* _Dataset_:
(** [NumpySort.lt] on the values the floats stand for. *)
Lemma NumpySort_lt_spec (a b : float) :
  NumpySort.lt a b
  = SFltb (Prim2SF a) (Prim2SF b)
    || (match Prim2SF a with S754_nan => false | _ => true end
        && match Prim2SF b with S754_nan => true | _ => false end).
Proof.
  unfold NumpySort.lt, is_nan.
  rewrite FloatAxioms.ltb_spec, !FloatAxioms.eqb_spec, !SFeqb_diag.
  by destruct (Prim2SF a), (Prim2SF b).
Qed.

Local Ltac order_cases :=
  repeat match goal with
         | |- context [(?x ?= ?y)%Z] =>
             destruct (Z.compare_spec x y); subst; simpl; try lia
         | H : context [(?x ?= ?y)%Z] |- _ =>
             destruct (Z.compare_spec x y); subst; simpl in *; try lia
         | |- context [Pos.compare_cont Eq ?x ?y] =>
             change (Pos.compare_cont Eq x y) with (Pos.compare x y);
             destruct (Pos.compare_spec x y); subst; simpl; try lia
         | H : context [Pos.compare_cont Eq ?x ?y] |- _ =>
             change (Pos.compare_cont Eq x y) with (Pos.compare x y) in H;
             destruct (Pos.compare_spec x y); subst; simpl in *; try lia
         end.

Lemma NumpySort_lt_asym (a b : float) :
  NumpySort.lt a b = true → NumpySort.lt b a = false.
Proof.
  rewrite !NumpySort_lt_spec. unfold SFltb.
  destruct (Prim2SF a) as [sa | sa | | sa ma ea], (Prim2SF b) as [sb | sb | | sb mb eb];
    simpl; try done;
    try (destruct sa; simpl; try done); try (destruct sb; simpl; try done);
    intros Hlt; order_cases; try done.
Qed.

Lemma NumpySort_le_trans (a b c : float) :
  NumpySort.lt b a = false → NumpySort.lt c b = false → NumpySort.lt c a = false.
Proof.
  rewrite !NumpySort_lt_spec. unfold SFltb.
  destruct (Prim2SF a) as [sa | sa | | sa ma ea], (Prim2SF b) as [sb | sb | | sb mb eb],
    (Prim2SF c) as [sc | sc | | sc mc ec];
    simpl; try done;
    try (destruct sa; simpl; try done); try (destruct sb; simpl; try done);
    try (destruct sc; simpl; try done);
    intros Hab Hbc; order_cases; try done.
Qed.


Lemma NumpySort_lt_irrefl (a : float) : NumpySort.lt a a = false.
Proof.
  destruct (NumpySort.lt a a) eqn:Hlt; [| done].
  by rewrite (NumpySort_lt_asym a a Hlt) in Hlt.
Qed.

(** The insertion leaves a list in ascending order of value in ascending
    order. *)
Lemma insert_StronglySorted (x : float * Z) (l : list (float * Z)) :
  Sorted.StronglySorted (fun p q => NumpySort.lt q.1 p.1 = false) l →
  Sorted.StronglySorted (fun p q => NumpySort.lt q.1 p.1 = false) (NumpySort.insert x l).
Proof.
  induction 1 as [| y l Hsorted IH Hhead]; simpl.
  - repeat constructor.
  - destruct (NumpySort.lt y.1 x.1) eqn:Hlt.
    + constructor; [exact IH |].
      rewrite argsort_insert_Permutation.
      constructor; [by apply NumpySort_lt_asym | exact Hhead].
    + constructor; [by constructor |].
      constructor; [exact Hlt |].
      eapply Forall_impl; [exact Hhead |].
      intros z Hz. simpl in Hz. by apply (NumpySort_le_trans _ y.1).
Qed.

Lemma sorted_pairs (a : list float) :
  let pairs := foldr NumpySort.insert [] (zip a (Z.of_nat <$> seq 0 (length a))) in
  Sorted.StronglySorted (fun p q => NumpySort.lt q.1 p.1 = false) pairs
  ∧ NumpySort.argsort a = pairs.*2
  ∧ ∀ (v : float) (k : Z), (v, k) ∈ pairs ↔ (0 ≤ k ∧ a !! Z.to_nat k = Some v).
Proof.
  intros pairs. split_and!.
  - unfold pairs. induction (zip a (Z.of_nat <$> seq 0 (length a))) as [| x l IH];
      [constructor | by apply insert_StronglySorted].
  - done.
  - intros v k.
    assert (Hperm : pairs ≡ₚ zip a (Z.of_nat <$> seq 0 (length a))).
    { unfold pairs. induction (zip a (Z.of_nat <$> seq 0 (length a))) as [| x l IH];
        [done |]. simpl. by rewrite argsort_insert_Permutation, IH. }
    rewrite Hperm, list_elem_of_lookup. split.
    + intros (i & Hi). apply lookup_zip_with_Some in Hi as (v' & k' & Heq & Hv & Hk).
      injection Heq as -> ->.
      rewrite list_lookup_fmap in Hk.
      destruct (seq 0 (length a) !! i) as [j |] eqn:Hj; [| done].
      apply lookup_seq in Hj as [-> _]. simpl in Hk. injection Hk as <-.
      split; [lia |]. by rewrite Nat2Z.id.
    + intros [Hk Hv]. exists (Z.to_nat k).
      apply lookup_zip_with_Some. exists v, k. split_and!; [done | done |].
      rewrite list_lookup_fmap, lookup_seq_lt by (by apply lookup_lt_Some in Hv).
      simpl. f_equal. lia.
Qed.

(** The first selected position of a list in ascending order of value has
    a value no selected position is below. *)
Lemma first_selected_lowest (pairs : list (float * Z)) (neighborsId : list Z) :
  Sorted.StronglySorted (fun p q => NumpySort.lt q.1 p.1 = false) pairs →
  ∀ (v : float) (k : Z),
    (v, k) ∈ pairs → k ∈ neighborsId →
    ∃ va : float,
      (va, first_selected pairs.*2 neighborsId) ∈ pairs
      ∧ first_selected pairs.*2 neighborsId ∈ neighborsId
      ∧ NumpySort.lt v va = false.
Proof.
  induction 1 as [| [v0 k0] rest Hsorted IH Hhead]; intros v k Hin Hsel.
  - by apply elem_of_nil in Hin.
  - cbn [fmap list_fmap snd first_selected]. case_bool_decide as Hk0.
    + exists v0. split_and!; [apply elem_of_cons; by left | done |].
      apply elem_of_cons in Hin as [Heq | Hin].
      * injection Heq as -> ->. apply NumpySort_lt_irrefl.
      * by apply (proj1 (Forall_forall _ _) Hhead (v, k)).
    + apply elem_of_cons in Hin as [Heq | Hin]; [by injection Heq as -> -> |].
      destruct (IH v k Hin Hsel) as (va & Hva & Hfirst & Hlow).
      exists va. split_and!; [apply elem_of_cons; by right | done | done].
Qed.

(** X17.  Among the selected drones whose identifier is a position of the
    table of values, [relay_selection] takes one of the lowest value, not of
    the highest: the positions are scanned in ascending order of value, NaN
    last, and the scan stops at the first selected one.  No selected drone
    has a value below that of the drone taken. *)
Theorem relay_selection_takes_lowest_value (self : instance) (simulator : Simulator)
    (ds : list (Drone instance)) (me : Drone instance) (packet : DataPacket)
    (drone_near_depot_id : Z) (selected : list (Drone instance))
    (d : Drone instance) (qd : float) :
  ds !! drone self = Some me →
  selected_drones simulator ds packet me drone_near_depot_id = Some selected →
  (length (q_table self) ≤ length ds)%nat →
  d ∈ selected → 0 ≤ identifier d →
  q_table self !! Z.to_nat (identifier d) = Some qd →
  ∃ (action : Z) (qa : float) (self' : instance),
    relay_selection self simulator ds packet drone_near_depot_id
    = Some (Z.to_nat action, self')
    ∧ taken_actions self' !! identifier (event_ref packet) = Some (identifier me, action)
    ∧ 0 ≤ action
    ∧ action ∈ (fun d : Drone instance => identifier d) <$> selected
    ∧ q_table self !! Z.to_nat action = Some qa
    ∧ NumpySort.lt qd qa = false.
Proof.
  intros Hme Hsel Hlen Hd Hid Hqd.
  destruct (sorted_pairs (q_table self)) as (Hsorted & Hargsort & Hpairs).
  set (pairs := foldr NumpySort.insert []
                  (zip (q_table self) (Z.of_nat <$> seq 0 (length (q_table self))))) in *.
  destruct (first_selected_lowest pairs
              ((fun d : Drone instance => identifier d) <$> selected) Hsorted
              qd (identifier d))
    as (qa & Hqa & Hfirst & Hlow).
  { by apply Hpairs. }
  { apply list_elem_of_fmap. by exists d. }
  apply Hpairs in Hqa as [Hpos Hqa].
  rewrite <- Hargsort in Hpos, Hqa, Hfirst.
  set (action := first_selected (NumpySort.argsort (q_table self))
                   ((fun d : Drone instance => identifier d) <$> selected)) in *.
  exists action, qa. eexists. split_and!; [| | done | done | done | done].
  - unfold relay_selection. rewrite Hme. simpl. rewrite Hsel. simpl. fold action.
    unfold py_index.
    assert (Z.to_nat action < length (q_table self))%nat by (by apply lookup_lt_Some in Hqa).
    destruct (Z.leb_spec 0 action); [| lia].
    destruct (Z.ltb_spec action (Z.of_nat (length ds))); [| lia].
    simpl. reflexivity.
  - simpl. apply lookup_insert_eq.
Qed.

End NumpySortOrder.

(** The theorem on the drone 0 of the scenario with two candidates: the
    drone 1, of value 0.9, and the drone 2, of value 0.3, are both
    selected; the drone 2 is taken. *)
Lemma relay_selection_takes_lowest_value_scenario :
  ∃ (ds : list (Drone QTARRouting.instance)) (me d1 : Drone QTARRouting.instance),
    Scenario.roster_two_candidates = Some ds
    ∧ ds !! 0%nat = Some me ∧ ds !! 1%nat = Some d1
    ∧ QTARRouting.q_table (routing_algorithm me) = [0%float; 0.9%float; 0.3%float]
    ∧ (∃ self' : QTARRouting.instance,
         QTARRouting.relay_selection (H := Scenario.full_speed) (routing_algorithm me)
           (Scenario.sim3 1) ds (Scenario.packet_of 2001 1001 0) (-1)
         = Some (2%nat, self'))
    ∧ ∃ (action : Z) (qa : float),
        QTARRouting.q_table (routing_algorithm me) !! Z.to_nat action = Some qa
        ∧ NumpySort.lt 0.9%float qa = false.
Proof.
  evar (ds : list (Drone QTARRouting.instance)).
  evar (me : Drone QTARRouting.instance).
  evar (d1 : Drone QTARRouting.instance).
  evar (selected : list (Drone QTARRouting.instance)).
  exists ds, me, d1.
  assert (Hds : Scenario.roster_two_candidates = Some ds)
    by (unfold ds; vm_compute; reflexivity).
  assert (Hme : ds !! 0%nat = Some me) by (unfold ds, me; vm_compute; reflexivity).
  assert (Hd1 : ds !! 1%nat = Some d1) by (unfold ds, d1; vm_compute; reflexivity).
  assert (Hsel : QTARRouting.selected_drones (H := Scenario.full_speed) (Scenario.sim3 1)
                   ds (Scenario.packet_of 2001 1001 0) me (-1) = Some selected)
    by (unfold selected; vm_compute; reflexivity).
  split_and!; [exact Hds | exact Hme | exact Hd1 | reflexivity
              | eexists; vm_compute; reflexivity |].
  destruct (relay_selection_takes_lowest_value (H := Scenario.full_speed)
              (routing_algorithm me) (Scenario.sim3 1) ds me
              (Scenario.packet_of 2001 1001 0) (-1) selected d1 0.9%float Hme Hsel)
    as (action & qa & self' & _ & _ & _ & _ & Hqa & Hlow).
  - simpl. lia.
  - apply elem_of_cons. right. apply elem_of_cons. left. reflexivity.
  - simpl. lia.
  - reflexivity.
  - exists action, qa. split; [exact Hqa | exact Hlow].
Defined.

* * *

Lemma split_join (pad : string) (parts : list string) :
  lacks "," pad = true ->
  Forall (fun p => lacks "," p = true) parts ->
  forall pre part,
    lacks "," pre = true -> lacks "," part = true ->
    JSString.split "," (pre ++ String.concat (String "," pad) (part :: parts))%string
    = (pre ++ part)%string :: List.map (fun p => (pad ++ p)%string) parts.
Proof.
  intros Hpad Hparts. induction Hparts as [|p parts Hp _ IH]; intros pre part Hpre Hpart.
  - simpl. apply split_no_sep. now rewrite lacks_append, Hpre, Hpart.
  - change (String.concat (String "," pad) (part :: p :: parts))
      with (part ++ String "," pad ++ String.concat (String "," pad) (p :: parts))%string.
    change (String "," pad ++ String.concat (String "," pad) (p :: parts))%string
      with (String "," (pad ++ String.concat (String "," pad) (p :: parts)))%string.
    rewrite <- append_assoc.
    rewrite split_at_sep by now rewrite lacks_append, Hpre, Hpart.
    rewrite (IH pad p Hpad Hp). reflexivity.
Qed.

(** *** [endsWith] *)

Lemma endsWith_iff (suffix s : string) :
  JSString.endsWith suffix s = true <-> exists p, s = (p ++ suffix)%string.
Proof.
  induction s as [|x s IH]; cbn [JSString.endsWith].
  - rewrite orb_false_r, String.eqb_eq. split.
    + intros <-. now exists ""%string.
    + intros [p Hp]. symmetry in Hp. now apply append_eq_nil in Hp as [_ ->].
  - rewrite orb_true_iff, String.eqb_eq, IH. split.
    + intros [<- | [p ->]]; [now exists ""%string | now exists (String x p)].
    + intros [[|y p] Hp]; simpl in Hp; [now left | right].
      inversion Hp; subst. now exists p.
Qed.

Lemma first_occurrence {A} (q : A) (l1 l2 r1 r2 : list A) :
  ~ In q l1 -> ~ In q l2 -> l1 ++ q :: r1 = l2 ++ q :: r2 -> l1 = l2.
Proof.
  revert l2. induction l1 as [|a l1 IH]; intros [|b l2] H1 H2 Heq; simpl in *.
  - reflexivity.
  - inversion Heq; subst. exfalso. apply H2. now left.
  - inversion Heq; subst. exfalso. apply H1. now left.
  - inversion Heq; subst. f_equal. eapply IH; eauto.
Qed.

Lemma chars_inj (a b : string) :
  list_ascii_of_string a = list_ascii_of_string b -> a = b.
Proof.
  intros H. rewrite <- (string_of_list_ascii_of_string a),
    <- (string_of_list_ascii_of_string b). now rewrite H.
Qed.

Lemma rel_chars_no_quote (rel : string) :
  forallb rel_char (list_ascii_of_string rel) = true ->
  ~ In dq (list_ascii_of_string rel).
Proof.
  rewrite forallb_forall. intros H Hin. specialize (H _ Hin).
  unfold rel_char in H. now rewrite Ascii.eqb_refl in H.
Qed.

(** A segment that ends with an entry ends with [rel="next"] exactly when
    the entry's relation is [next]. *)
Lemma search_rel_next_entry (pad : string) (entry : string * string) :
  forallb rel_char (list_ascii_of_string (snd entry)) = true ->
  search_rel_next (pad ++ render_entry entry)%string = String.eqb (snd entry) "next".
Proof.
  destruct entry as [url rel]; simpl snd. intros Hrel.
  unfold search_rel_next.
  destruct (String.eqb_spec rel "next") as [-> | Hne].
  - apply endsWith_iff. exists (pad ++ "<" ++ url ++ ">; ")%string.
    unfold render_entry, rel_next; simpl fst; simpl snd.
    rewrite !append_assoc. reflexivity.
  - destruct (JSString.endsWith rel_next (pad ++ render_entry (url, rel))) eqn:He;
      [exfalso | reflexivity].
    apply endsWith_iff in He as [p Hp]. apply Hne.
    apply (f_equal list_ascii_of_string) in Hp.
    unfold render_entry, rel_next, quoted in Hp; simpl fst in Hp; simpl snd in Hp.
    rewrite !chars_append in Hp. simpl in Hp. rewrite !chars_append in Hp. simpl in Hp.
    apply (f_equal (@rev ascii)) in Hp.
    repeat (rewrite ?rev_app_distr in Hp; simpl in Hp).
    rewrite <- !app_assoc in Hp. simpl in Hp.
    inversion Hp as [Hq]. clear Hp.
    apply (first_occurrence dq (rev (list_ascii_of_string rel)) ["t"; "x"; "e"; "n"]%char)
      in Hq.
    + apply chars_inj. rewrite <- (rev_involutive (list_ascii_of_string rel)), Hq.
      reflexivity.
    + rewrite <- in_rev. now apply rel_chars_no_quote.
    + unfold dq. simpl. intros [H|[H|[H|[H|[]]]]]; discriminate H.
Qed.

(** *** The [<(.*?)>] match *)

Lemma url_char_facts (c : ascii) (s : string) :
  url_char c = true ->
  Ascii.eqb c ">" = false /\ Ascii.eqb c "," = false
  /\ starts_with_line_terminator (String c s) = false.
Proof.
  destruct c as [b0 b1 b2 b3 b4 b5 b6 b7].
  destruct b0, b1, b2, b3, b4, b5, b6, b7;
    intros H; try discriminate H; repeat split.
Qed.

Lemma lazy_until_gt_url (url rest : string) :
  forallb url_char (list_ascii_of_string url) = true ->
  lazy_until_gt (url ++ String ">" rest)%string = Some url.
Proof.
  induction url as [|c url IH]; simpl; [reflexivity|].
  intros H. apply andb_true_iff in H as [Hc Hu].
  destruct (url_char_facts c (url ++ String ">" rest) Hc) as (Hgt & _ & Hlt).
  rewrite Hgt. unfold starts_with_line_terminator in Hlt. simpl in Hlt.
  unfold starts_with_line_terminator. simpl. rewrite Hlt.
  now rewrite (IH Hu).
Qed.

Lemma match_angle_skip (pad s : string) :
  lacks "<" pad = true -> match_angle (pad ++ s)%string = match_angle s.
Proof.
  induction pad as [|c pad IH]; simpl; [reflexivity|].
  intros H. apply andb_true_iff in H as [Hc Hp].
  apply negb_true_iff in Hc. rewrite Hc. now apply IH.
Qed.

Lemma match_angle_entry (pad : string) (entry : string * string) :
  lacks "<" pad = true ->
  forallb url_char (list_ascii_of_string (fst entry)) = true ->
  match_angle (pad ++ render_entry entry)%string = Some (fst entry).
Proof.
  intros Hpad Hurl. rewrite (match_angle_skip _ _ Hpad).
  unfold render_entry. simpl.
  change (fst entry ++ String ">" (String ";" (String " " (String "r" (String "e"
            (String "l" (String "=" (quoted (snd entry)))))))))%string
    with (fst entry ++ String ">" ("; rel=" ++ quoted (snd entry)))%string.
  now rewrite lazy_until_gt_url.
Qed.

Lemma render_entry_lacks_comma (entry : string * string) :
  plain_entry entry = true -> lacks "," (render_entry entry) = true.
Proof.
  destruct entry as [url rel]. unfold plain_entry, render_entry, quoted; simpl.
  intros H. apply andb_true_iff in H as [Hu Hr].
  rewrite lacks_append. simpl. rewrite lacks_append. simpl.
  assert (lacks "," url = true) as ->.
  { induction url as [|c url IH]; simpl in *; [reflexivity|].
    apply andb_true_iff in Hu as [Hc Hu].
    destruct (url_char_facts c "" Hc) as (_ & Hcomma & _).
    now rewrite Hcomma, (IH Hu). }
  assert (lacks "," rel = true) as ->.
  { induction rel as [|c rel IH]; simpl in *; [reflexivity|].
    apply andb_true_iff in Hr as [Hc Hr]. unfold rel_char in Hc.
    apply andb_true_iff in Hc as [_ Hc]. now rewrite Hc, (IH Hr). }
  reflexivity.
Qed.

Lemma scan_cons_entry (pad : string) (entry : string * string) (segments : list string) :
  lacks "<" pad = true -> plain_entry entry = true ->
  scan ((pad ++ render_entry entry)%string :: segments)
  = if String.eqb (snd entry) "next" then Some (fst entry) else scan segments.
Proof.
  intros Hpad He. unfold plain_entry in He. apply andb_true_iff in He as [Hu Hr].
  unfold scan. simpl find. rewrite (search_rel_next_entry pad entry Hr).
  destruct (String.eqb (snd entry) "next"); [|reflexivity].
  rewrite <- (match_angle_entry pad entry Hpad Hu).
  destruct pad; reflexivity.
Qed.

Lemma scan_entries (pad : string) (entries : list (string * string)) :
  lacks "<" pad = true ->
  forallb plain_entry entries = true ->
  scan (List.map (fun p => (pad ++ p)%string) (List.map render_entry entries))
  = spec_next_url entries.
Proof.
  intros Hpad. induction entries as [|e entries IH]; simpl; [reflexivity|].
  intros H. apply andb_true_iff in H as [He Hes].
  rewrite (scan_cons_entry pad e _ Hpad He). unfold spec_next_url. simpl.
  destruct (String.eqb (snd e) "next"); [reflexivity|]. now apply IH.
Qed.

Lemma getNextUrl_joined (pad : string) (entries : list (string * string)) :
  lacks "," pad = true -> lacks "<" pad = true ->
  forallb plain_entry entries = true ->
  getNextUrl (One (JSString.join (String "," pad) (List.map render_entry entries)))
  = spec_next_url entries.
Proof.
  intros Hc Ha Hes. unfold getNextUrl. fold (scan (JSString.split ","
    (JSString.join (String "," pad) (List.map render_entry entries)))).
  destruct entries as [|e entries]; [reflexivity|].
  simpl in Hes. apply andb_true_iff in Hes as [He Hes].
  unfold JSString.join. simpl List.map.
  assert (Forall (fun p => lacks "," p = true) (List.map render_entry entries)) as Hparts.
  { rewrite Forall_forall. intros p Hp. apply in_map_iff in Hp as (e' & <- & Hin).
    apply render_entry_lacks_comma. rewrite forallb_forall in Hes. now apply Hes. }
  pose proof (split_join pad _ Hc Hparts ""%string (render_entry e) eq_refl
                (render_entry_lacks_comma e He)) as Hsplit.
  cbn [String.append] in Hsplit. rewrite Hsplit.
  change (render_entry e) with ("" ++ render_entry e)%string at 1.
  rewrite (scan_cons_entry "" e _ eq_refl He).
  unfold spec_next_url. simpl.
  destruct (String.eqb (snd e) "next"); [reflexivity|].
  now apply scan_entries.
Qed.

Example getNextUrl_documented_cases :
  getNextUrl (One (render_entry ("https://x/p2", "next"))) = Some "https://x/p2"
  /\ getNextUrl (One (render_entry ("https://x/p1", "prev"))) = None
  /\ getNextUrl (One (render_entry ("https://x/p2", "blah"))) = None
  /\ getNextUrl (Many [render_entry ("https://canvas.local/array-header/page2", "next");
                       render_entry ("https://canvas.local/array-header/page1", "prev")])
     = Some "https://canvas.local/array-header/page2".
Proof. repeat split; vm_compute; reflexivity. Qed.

* _Problem_: Within the listing above, the range opens at the line with "(List.map render_entry entries))))." and closes at the line with "getNextUrl (Many [render_entry". Reproduce exactly the lines of that range, including both ends.

* _Task response_:
    (JSString.join (String "," pad) (List.map render_entry entries)))).
  destruct entries as [|e entries]; [reflexivity|].
  simpl in Hes. apply andb_true_iff in Hes as [He Hes].
  unfold JSString.join. simpl List.map.
  assert (Forall (fun p => lacks "," p = true) (List.map render_entry entries)) as Hparts.
  { rewrite Forall_forall. intros p Hp. apply in_map_iff in Hp as (e' & <- & Hin).
    apply render_entry_lacks_comma. rewrite forallb_forall in Hes. now apply Hes. }
  pose proof (split_join pad _ Hc Hparts ""%string (render_entry e) eq_refl
                (render_entry_lacks_comma e He)) as Hsplit.
  cbn [String.append] in Hsplit. rewrite Hsplit.
  change (render_entry e) with ("" ++ render_entry e)%string at 1.
  rewrite (scan_cons_entry "" e _ eq_refl He).
  unfold spec_next_url. simpl.
  destruct (String.eqb (snd e) "next"); [reflexivity|].
  now apply scan_entries.
Qed.

Example getNextUrl_documented_cases :
  getNextUrl (One (render_entry ("https://x/p2", "next"))) = Some "https://x/p2"
  /\ getNextUrl (One (render_entry ("https://x/p1", "prev"))) = None
  /\ getNextUrl (One (render_entry ("https://x/p2", "blah"))) = None
  /\ getNextUrl (Many [render_entry ("https://canvas.local/array-header/page2", "next");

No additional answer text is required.